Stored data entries
#####

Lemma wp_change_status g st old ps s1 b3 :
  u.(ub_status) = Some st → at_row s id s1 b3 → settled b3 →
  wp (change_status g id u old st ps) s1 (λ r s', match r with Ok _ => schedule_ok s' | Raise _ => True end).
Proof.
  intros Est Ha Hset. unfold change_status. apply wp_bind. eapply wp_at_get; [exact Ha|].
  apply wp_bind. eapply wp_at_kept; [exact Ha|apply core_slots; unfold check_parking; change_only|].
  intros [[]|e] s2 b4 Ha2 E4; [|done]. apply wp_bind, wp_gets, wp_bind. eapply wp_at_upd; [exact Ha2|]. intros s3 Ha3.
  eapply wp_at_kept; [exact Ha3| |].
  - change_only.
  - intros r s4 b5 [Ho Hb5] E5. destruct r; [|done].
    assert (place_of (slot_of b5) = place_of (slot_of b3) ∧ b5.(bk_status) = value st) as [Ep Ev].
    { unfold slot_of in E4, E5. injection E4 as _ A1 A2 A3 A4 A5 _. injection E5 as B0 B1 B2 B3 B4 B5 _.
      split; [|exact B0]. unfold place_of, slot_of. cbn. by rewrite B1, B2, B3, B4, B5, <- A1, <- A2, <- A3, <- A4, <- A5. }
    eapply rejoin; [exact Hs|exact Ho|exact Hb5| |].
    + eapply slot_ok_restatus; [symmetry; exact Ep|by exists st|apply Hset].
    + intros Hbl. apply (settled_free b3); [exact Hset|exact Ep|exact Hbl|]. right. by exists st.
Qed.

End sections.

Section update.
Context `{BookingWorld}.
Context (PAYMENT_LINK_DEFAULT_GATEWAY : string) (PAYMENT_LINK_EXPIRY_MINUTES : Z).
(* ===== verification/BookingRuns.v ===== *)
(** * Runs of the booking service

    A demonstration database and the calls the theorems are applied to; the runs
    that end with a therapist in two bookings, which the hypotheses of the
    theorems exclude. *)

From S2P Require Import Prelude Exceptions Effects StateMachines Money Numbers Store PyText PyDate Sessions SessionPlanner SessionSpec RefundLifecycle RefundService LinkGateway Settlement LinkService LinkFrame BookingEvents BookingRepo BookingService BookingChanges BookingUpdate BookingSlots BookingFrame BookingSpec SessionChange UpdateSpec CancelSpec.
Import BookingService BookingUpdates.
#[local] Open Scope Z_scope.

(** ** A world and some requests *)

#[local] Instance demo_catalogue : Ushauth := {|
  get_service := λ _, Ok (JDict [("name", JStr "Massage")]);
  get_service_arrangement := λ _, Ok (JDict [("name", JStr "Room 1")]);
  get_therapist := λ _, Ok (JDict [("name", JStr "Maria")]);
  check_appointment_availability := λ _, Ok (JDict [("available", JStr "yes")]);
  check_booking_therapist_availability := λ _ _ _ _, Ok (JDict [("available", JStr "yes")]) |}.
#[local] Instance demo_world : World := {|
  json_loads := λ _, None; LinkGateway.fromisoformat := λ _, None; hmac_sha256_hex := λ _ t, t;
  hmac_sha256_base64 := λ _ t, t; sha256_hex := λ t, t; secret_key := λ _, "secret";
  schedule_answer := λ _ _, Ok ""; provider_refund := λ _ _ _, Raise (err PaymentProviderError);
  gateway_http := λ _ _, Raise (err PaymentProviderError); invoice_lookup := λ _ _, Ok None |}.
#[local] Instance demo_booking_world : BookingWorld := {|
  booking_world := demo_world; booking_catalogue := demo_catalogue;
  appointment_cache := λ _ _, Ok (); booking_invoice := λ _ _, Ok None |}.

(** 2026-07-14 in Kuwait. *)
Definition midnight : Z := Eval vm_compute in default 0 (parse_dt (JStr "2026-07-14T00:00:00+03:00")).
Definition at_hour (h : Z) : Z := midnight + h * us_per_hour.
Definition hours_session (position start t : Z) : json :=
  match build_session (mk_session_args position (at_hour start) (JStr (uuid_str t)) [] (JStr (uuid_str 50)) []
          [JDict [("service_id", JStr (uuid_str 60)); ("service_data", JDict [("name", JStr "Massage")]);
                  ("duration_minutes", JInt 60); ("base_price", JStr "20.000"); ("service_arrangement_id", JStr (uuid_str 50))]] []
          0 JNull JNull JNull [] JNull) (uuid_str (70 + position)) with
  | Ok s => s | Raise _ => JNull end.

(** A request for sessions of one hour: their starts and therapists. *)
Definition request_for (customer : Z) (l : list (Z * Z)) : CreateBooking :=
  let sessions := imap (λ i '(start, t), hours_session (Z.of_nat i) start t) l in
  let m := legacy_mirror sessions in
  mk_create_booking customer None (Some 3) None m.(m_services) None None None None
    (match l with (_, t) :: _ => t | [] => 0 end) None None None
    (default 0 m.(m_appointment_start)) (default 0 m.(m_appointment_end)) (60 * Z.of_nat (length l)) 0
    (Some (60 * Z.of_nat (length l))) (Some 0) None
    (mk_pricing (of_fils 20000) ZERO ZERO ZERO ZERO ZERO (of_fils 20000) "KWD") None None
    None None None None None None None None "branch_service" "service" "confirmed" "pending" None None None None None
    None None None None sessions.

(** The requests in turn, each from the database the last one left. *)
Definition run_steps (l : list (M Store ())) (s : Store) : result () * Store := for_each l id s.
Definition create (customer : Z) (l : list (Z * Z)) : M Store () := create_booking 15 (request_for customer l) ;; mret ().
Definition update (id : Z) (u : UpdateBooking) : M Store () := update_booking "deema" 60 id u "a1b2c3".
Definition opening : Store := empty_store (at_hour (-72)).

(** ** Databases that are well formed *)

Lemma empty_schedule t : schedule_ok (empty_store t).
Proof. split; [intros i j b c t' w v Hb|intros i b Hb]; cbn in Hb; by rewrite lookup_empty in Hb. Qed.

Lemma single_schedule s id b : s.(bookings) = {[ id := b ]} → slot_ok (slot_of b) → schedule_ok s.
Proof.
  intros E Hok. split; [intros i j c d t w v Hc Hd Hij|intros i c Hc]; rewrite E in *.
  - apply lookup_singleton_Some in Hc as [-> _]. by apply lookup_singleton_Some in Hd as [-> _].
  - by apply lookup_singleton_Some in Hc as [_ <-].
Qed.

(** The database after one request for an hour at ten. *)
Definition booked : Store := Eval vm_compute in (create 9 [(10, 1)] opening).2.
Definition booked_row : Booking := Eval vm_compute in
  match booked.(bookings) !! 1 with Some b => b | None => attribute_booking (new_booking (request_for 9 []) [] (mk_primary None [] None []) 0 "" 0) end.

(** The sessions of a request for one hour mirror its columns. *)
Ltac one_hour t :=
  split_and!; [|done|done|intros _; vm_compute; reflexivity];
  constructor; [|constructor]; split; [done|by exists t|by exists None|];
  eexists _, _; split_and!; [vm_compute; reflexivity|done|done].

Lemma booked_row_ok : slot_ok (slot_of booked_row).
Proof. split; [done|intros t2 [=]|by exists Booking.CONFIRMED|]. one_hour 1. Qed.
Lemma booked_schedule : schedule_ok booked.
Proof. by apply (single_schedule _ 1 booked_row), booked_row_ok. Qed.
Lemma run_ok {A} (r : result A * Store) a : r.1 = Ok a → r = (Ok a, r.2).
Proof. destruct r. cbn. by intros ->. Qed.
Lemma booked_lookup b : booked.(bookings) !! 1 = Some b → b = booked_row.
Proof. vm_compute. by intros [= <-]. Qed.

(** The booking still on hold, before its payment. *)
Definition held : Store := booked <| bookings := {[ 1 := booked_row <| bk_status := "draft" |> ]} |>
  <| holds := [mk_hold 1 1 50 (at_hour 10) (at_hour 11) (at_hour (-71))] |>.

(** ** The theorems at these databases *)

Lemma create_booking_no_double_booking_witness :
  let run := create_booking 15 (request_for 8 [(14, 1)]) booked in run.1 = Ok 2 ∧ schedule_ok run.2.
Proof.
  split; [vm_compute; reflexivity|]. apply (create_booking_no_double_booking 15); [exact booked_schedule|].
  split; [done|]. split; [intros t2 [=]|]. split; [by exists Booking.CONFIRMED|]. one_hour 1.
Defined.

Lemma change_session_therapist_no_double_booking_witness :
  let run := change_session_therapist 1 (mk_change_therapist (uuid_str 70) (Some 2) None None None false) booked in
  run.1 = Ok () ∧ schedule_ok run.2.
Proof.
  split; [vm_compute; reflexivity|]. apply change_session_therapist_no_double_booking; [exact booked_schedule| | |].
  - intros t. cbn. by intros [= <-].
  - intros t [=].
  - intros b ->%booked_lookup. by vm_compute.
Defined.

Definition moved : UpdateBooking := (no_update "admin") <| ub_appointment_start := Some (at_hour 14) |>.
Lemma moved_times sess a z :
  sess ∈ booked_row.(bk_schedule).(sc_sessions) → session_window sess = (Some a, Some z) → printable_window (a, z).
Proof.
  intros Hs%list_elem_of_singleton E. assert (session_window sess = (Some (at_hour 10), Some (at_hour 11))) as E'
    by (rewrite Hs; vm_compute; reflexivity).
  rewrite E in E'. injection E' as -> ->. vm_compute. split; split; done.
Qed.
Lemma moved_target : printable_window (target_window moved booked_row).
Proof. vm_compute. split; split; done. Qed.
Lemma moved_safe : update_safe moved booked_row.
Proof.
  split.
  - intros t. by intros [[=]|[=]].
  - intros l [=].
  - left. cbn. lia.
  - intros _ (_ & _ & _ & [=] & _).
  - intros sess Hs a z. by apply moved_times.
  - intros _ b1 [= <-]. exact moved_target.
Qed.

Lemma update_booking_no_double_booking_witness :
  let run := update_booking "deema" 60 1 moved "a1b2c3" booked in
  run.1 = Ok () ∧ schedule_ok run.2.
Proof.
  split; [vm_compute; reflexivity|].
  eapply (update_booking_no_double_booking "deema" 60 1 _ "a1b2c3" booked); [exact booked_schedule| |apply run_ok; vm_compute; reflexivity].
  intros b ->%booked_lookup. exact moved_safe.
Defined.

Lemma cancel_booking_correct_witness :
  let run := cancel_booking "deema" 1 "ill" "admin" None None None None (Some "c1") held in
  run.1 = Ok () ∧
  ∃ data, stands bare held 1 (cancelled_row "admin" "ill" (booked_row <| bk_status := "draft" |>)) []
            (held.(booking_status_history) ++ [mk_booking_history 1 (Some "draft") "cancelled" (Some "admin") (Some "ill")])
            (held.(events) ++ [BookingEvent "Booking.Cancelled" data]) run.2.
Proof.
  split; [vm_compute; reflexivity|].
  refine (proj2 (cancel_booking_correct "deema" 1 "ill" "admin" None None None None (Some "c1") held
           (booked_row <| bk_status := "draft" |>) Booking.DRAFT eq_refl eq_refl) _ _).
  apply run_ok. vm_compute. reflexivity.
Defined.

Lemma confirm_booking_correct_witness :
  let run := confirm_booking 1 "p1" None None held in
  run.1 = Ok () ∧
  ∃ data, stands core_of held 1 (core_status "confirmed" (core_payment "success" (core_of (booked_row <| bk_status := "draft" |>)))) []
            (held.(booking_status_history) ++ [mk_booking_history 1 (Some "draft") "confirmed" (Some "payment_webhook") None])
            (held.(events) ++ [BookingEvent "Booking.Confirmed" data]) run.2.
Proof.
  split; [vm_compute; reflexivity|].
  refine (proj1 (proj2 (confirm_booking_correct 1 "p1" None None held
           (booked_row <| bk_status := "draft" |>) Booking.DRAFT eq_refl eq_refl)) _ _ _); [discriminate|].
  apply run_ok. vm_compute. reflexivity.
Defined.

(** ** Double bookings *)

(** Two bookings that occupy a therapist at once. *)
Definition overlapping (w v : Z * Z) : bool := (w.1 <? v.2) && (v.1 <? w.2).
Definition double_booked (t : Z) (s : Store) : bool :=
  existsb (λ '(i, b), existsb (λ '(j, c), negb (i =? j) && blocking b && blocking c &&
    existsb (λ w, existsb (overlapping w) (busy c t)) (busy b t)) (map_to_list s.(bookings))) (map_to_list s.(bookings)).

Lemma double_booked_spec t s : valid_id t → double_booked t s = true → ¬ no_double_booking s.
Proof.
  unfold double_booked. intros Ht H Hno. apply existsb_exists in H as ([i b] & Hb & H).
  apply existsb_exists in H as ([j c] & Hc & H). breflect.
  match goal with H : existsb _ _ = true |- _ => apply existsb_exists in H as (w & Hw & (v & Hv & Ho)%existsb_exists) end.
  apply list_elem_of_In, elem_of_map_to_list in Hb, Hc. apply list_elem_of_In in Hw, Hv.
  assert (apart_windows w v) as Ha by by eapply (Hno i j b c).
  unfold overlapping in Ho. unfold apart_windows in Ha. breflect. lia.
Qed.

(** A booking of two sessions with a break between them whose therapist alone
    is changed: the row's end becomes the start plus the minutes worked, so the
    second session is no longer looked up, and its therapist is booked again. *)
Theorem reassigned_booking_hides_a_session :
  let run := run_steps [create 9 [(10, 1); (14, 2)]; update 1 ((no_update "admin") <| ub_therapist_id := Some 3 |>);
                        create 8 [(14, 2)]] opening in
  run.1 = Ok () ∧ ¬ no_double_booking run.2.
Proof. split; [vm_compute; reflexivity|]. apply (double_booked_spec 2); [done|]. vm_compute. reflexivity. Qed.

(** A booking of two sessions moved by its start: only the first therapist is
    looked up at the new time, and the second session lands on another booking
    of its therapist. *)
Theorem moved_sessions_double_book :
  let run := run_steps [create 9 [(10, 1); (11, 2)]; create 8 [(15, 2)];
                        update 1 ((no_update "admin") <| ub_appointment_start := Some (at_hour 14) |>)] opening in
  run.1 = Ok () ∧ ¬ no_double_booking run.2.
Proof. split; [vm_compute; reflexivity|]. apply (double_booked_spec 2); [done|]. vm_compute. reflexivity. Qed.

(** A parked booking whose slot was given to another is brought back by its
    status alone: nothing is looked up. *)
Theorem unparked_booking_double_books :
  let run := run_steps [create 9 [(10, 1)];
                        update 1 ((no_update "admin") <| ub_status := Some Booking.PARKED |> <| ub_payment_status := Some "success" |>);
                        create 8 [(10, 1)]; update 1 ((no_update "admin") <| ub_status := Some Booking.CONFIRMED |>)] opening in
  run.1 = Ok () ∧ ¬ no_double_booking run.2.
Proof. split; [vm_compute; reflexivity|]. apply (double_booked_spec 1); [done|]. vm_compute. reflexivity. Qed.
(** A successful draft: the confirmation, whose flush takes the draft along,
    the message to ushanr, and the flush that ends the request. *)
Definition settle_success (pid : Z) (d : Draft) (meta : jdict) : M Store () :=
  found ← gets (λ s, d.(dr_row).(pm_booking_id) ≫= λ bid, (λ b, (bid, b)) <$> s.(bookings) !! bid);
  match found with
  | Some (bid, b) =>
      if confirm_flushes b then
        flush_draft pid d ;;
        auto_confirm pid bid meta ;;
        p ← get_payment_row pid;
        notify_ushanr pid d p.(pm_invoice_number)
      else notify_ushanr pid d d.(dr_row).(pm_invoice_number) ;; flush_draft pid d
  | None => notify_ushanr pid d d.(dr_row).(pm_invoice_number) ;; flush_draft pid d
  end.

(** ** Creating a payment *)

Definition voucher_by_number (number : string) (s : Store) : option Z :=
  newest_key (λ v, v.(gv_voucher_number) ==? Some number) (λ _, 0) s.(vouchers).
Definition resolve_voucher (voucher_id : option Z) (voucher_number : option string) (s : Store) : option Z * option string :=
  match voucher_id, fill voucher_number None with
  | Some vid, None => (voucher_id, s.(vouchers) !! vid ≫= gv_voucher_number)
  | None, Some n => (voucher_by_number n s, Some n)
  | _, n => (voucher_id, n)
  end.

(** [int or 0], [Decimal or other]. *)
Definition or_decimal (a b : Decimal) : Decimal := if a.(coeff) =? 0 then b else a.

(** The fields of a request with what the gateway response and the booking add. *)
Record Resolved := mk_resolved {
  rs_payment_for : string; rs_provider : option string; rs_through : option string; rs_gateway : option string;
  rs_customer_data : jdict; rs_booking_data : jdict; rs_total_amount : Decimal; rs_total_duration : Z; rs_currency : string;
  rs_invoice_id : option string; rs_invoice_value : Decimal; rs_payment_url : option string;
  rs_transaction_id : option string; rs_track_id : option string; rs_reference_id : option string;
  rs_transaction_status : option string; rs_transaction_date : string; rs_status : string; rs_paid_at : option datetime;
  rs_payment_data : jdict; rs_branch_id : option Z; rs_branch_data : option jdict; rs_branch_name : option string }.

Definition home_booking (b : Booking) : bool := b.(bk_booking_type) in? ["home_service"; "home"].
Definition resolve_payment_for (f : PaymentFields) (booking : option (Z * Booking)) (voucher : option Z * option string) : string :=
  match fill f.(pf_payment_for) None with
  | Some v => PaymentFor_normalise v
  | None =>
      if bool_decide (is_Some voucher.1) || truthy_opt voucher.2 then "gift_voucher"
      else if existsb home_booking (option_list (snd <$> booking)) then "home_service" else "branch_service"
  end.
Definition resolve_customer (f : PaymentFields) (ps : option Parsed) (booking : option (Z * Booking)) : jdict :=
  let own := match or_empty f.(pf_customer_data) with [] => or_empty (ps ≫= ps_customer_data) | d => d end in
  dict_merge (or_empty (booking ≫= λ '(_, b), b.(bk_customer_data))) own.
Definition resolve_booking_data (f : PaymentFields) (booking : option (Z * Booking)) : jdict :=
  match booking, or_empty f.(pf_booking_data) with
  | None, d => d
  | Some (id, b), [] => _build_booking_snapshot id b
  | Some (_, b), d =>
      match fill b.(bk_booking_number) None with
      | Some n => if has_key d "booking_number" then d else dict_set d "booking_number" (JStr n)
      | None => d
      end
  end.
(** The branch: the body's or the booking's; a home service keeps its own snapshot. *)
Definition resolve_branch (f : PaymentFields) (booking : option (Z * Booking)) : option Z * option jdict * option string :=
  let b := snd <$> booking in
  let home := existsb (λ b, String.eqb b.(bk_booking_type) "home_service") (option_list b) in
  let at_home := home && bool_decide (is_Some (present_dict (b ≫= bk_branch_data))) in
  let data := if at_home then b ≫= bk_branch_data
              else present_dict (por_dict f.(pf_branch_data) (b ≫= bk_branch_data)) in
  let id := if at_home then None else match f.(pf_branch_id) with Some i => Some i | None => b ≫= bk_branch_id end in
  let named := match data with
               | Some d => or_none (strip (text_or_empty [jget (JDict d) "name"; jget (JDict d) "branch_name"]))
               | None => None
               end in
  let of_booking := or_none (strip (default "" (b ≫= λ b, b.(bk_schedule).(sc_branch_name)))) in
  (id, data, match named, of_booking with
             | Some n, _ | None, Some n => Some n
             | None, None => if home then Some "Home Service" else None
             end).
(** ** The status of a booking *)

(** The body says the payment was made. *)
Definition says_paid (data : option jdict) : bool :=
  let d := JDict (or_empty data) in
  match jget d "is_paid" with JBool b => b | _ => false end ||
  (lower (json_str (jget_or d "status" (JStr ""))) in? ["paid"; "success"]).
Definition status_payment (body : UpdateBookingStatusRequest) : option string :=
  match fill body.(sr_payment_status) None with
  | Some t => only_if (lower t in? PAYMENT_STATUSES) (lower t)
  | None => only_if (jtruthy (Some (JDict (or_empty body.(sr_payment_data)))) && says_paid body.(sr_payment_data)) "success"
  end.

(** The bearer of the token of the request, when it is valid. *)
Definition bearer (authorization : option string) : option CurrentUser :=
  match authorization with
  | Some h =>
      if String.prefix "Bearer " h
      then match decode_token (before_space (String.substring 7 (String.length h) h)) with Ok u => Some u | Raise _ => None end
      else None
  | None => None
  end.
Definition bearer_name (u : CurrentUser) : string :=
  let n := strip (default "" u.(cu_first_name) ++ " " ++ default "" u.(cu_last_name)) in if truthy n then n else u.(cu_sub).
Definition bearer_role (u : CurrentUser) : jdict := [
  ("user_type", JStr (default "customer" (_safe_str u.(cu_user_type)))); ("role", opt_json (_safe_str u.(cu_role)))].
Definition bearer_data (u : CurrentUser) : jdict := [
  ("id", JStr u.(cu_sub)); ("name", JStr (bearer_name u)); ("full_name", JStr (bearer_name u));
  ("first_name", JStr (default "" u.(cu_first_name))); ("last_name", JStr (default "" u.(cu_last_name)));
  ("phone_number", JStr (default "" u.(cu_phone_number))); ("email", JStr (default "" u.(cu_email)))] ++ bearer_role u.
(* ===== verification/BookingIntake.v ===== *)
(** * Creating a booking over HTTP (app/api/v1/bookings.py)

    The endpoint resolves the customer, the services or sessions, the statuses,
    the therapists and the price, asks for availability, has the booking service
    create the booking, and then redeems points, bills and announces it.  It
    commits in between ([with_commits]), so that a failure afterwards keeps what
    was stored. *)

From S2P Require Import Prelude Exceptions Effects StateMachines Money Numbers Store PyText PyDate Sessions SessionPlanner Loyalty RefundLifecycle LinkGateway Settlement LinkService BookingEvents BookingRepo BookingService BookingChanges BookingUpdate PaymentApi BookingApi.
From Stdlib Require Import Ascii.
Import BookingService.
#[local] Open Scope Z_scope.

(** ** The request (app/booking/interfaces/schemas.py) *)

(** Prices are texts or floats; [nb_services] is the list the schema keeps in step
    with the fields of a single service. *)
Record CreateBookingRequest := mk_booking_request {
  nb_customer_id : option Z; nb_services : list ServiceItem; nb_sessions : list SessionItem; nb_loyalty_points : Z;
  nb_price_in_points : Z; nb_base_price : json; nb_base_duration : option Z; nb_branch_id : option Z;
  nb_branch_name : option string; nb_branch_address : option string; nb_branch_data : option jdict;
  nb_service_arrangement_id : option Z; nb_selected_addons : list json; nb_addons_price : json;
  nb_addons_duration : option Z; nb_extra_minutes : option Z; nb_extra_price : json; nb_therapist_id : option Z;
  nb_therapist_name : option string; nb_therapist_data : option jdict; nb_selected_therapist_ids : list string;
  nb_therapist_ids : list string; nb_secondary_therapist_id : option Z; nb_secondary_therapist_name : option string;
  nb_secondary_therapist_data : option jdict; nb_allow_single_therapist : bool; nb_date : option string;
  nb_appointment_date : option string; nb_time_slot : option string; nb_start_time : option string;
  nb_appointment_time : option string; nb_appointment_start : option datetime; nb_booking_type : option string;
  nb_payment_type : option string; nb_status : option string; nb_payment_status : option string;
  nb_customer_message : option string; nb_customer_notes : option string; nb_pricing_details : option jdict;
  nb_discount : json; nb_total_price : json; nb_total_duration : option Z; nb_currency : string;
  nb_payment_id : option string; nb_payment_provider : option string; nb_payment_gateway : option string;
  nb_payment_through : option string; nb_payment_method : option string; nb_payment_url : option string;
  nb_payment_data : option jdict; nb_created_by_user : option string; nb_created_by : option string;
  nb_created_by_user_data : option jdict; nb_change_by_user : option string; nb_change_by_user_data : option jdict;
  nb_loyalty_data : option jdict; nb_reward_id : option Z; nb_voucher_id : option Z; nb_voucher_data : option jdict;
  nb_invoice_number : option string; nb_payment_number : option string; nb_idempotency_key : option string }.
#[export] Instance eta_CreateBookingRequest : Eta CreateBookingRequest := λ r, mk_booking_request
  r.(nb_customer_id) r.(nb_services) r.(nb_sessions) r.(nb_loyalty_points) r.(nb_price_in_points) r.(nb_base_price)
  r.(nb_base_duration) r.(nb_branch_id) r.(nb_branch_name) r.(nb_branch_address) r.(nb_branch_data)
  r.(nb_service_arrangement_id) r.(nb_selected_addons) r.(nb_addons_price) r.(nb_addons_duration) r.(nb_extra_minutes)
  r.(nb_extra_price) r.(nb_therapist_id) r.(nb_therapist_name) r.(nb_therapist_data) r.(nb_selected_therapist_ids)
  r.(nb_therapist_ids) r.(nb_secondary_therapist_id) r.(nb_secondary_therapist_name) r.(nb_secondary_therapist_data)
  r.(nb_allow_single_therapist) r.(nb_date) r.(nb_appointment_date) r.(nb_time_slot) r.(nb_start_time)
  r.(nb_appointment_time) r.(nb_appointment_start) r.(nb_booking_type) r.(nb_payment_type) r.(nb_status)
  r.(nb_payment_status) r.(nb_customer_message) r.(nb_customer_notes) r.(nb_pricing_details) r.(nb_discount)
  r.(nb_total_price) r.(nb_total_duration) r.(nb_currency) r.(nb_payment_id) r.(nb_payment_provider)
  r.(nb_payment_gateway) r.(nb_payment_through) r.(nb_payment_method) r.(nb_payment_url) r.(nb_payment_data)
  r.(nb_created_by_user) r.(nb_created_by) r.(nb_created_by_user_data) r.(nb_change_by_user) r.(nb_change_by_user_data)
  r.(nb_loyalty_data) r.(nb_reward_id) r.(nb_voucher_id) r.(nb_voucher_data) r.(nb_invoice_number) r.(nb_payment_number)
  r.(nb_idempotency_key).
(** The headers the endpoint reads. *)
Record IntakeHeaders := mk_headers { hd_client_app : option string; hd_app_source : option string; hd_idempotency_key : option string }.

#####

Work item >>
Taking the lines above, repeat exactly those from the line that contains "Definition create (customer" through the line that contains "(** ** Databases that are well formed *)", and both of those lines as well. Include nothing else.

Result of this task >>
Definition create (customer : Z) (l : list (Z * Z)) : M Store () := create_booking 15 (request_for customer l) ;; mret ().
Definition update (id : Z) (u : UpdateBooking) : M Store () := update_booking "deema" 60 id u "a1b2c3".
Definition opening : Store := empty_store (at_hour (-72)).

(** ** Databases that are well formed *)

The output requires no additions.